▶ [Your assignment]
Say how many lines of the entries below include "ring", giving nothing but that number.

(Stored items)

━━━━━━

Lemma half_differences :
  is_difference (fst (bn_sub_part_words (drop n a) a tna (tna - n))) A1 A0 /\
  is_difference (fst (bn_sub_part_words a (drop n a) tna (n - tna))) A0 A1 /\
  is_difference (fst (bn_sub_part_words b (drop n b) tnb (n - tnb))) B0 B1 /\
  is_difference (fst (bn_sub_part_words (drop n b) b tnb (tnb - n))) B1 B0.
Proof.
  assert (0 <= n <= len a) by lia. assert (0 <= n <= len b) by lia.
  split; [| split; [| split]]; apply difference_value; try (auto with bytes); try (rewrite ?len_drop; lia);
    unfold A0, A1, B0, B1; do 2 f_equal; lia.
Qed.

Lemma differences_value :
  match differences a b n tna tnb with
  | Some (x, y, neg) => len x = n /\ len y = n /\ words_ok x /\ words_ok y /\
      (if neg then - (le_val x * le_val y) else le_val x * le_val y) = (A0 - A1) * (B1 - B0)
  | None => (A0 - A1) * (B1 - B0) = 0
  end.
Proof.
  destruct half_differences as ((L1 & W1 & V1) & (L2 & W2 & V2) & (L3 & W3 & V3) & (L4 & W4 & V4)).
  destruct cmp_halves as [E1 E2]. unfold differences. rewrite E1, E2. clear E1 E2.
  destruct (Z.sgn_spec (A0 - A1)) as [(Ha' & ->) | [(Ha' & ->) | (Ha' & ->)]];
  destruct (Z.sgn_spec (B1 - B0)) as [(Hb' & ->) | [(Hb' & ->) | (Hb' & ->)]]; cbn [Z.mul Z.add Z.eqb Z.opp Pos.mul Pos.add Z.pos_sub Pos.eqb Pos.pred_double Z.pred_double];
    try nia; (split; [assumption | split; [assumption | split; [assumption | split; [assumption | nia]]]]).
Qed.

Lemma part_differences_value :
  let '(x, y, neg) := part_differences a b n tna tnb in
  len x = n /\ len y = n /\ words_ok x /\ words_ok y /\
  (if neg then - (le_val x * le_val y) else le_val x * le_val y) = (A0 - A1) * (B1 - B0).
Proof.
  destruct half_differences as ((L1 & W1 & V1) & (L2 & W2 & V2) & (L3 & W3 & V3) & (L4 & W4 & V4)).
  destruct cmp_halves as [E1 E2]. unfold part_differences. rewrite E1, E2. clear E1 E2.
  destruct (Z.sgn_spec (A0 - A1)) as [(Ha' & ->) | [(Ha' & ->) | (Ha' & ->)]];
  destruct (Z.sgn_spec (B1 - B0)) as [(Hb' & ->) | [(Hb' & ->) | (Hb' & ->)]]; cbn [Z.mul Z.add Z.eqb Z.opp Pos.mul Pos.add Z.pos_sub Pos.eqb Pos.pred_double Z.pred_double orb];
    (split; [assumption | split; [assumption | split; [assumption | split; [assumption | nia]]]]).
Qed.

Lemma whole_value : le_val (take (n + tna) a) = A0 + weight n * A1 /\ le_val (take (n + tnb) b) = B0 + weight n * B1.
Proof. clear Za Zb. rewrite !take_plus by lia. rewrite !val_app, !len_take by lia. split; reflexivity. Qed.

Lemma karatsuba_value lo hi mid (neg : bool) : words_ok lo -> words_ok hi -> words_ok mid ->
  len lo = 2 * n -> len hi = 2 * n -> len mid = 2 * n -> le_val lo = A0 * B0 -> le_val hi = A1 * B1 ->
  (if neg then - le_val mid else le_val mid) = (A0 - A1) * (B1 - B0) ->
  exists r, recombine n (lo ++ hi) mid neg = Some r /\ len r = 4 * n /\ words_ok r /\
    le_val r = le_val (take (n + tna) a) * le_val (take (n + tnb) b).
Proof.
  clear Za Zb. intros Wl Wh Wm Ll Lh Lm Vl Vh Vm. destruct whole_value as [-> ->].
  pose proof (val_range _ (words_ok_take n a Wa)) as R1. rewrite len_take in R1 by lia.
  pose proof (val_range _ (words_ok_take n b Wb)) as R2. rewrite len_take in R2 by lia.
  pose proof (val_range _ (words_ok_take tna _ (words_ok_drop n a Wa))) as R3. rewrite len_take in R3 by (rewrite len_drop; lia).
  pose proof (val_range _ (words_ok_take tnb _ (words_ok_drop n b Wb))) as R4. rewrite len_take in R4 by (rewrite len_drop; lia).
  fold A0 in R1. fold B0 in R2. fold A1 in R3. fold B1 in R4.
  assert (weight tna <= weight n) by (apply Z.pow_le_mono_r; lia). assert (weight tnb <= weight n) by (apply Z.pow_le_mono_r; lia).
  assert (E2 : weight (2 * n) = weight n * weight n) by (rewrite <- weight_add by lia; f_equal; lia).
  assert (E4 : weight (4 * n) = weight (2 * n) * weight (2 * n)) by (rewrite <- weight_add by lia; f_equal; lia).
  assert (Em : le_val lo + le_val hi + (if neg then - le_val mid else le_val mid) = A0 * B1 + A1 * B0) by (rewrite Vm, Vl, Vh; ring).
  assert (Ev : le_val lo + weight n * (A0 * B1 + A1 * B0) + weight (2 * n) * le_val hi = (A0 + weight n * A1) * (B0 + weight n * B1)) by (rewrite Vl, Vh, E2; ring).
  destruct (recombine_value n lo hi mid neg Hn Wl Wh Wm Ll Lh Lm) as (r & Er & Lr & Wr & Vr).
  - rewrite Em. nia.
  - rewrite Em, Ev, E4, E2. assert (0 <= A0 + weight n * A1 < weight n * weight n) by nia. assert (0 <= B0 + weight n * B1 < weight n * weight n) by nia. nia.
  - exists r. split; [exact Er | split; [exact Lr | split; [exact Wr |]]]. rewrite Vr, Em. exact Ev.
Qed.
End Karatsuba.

━━━━━━

▶ [The completed task]
2